Determine what the appropriate statistical test is for your main two variables of interest
· Analysis of variance (ANOVA) assesses whether the means of two or more groups are statistically different from each other. This analysis is appropriate whenever you want to compare the means (quantitative variables) of groups (categorical variables). The null hypothesis is that there is no difference in the mean of the quantitative variable across groups (categorical variable), while the alternative is that there is a difference.
· A Chi-Square Test of Independence compares frequencies of one categorical variable for different values of a second categorical variable. The null hypothesis is that the relative proportions of one variable are independent of the second variable; in other words, the proportions of one variable are the same for different values of the second variable. The alternate hypothesis is that the relative proportions of one variable are associated with the second variable. Note: although it is possible to run large Chi-Square tables (e.g. 5 x 5, 4 x 6, etc.), the test is really only interpretable when you response variable has 2 levels (see Graphing decisions flow chart in bivariate graphing chapter).

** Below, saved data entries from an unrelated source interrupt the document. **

(** X6.  An overlay shown on one presenter is out of reach once another
    presenter has mounted: [hide] with its identifier returns the empty
    string as usual, but it is the new presenter that is asked, and the
    record stays in the first one. *)
Theorem overlay_stranded_after_remount
    (w : World ModalPanel.ModalPanelState) (P1 P2 : ref)
    (e : ReactElement) (config : ModalPresentingConfig) :
  P1 <> P2 ->
  exists identifier w',
    (let* _ := ModalService.mount (Some P1) in
     let* shown := ModalService.show e config in
     let* _ := ModalService.mount (Some P2) in
     let* hidden := ModalService.hide shown in
     ret (shown, hidden)) w
    = Returned (Some identifier, Some "") w' /\
    map_get identifier (ModalPanel.components (objects w' P1))
      = Some (ModalPanel.spread config e) /\
    invocations w'
      = invocations w ++ [InvokeShow P1 e config; InvokeHide P2 (Some identifier)].
Proof.
  intros Hne.
  rewrite (bind_Returned _ _ _ _ _ (mount_run (Some P1) w)).
  rewrite (bind_Returned _ _ _ _ _
             (show_delegates e config (bound_to (Some P1) w) P1 eq_refl)).
  match goal with
  | |- context [bind (ModalService.mount (Some P2)) _ ?w1] =>
      rewrite (bind_Returned _ _ _ _ _ (mount_run (Some P2) w1));
      rewrite (bind_Returned _ _ _ _ _
                 (hide_delegates _ (bound_to (Some P2) w1) P2 eq_refl))
  end.
  unfold ret. cbn [presenting_show presenting_hide ModalPanel_presenting
                   bound_to service objects random invocations].
  eexists _, _. split; [reflexivity|].
  cbn [objects invocations]. split.
  - rewrite fn_lookup_insert_ne by done. rewrite fn_lookup_insert.
    rewrite show_components. apply map_get_set_eq.
  - by rewrite <- app_assoc.
Qed.

Lemma overlay_stranded_after_remount_witness :
  exists identifier w',
    (let* _ := ModalService.mount (Some 1) in
     let* shown := ModalService.show (element_named "A") sample_config in
     let* _ := ModalService.mount (Some 2) in
     let* hidden := ModalService.hide shown in
     ret (shown, hidden)) unmounted_world
    = Returned (Some identifier, Some "") w' /\
    map_get identifier (ModalPanel.components (objects w' 1))
      = Some (ModalPanel.spread sample_config (element_named "A")) /\
    invocations w'
      = invocations unmounted_world
        ++ [InvokeShow 1 (element_named "A") sample_config;
            InvokeHide 2 (Some identifier)].
Proof.
  apply (overlay_stranded_after_remount unmounted_world 1 2
           (element_named "A") sample_config).
  discriminate.
Defined.

(** ** The popover and the panel *)
Section PopoverPanelFacts.
Import Popover.
Variable Offsets_find : option ViewStyle -> OffsetRect.
Variable apply_offsets : OffsetRect -> Frame -> Frame.

Lemma bind_ret {P A B : Type} (a : A) (k : A -> M P B) : bind (ret a) k = k a.
Proof. reflexivity. Qed.

Lemma onMeasure_mounted (this : PopoverComponent)
    (w : World ModalPanel.ModalPanelState) (layout : MeasureResult)
    (r : ref) (element : ReactElement) (frame : Frame) :
  visible (props this) = true ->
  popoverElement this = Some element ->
  getPopoverFrame Offsets_find apply_offsets layout (placement (props this)) this
    = inr frame ->
  panel (service w) = Some r ->
  let popover := cloneElement element (overlay_style frame) in
  onMeasure Offsets_find apply_offsets layout this w
  = Returned
      (with_popoverModalId
         (Some (fst (fst (ModalPanel.show popover (overlay_config this)
                            (objects w r) (random w)))))
         this)
      (after_show r popover (overlay_config this) w).
Proof.
  intros Hv Hel Hframe Hpanel. cbv zeta.
  unfold onMeasure. rewrite Hv. unfold showPopoverModal.
  rewrite Hframe, Hel. cbn [lift cloneElement_of]. rewrite !bind_ret.
  fold (overlay_style frame). fold (overlay_config this).
  erewrite bind_Returned; [|by apply show_delegates].
  reflexivity.
Qed.
End PopoverPanelFacts.

(** X7.  A visible popover whose element has been rendered and whose frame
    could be computed, measured while a panel is mounted: [onMeasure]
    returns, the popover keeps the identifier the panel returned, and under
    that identifier the panel holds the popover's element moved to the
    origin of the frame with opacity 1, together with the popover's own
    backdrop settings.  Exactly one call reached the panel, and no other
    object changed. *)
Theorem onMeasure_registers_positioned_overlay
    (Offsets_find : option ViewStyle -> OffsetRect)
    (apply_offsets : OffsetRect -> Frame -> Frame)
    (this : Popover.PopoverComponent)
    (w : World ModalPanel.ModalPanelState) (layout : Popover.MeasureResult)
    (r : ref) (element : ReactElement) (frame : Frame) :
  Popover.visible (Popover.props this) = true ->
  Popover.popoverElement this = Some element ->
  Popover.getPopoverFrame Offsets_find apply_offsets layout
    (Popover.placement (Popover.props this)) this = inr frame ->
  panel (service w) = Some r ->
  exists identifier w',
    Popover.onMeasure Offsets_find apply_offsets layout this w
    = Returned (Popover.with_popoverModalId (Some identifier) this) w' /\
    map_get identifier (ModalPanel.components (objects w' r))
    = Some
        {| ModalPanel.child_allowBackdrop :=
             Popover.props_allowBackdrop (Popover.props this);
           ModalPanel.child_onBackdropPress :=
             Popover.props_onBackdropPress (Popover.props this);
           ModalPanel.element := cloneElement element (overlay_style frame) |} /\
    invocations w'
    = invocations w
      ++ [InvokeShow r (cloneElement element (overlay_style frame))
            (overlay_config this)] /\
    (forall r', r' <> r -> objects w' r' = objects w r').
Proof.
  intros Hv Hel Hframe Hpanel.
  eexists _, _. split.
  { apply (onMeasure_mounted Offsets_find apply_offsets this w layout r
             element frame Hv Hel Hframe Hpanel). }
  unfold after_show. cbn [objects invocations].
  split.
  - rewrite fn_lookup_insert, show_components. apply map_get_set_eq.
  - split; [reflexivity|]. intros r' Hne. by rewrite fn_lookup_insert_ne.
Qed.
(** X5.  Whatever the arguments and whatever the world answers, the client
    closes exactly the sockets it has dialed, in the order it got them:
    no path leaves a connection open, closes one twice or closes one it
    never had. *)
Theorem client_closes_what_it_dials
  (host port protocol : string) (t : Z) (proxy : string) :
  closed (events (executeNC w host port protocol t proxy))
  = dialed w (events (executeNC w host port protocol t proxy)).
Proof.
  unfold executeNC. set (address := JoinHostPort host port).
  destruct (protocol =? "tcp"); [destruct (negb (proxy =? ""))|
                                 destruct (protocol =? "udp")];
    [ | | | reflexivity].
  - unfold executeTCPProxy.
    destruct (url_Parse w proxy) as [u|e]; [|reflexivity].
    rewrite bind_call.
    destruct (net_DialTimeout w "tcp" (Host u) t) as [c|e] eqn:Hd;
      [|cbn; rewrite Hd; reflexivity].
    rewrite bind_call.
    destruct (conn_Write w c (connectReq address)) as [e|];
      [cbn; rewrite Hd; reflexivity|].
    rewrite bind_call.
    destruct (http_ReadResponse w c) as [resp|e];
      [|cbn; rewrite Hd; reflexivity].
    destruct (negb (StatusCode resp =? StatusOK)%Z);
      cbn; rewrite Hd; reflexivity.
  - unfold executeTCP. rewrite bind_call.
    destruct (net_DialTimeout w "tcp" address t) as [c|e] eqn:Hd;
      cbn; rewrite Hd; reflexivity.
  - unfold executeUDP. rewrite bind_call.
    destruct (net_DialTimeout w "udp" address t) as [c|e] eqn:Hd;
      cbn; rewrite Hd; reflexivity.
Qed.
(** Editing the user message of [storeTwo] rewrites position 0 only; the
    same edit on a store with its quota used up throws and changes nothing;
    white space as new text throws whatever the id. *)
Lemma ChatModel_update_spec_witness :
  ((update "a" " Good morning " 20 storeTwo).1
     = Return (Some (mkMessage "a" "Good morning" true 10 true (Some 20%N)))
   ∧ getAll (update "a" " Good morning " 20 storeTwo).2 !! 1 = getAll storeTwo !! 1)
  ∧ update "a" " Good morning " 20 storeTwoFull
    = (Throw (Error "Failed to save data"), storeTwoFull)
  ∧ update "zz" "  " 20 storeTwo
    = (Throw (Error "Message text cannot be empty"), storeTwo).
Proof.
  assert (Hnb : ¬ blank " Good morning ") by (intros [H|H]; discriminate H).
  split; [|split].
  - destruct (proj2 (ChatModel_update_spec "a" " Good morning " 20 storeTwo) Hnb)
      as [_ Hupd].
    destruct (Hupd 0 (mkMessage "a" "Hello" true 10 false None)) as (_ & Hedit & _).
    { split_and!; [reflexivity..|]. intros j m' Hj. lia. }
    destruct (Hedit eq_refl eq_refl) as (Hret & _ & _ & Hothers).
    split; [exact Hret|]. apply Hothers. lia.
  - destruct (proj2 (ChatModel_update_spec "a" " Good morning " 20 storeTwoFull) Hnb)
      as [_ Hupd].
    destruct (Hupd 0 (mkMessage "a" "Hello" true 10 false None)) as (_ & _ & Hrefused).
    { split_and!; [reflexivity..|]. intros j m' Hj. lia. }
    exact (proj1 (Hrefused eq_refl eq_refl)).
  - apply (proj1 (ChatModel_update_spec "zz" "  " 20 storeTwo)).
    right. reflexivity.
Defined.

(** C9 as worded fails: asked for an id nobody has, with empty new text,
    [update] throws instead of returning null. *)
Lemma ChatModel_update_throws_on_unknown_id :
  (∀ m, m ∈ getAll storeEmpty → id m ≠ "zz")
  ∧ update "zz" "" 20 storeEmpty
    = (Throw (Error "Message text cannot be empty"), storeEmpty)
  ∧ (update "zz" "" 20 storeEmpty).1 ≠ Return None.
Proof.
  split_and!; [|reflexivity|discriminate].
  intros m Hm. by apply elem_of_nil in Hm.
Qed.

End ChatModelClaims.

(** ** GeminiService *)

Section GeminiServiceClaims.
Import ChatModel GeminiService.

Lemma buildContents_throws message history :
  _buildContents message history
  = Throw (TypeError "contents.psu is not a function").
Proof. reflexivity. Qed.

· Correlation coefficient assesses the degree of linear relationship between two variables. It ranges from +1 to -1. A correlation of +1 means that there is a perfect, positive, linear relationship between the two variables. A correlation of -1 means there is a perfect, negative linear relationship between the two variables. In both cases, knowing the value of one variable, you can perfectly predict the value of the second. Note: Two 3+ level categorical variables can be used to generate a correlation coefficient if the the categories are ordered and the average (i.e. mean) can be interpreted. The scatter plot on the other hand will not be useful. In general the scatterplot is not useful for discrete variables (i.e. those that take on a limited number of values). When we square r, it tells us the proportion of the variability in one variable that is described by variation in the second variable (aka RSquare or Coefficient of Determination).
· Please note: If you have a quantitative explanatory variable and a categorical response, you will eventually be using logistic regression. For now, categorize your explanatory variable and use a chi-square test as explained above.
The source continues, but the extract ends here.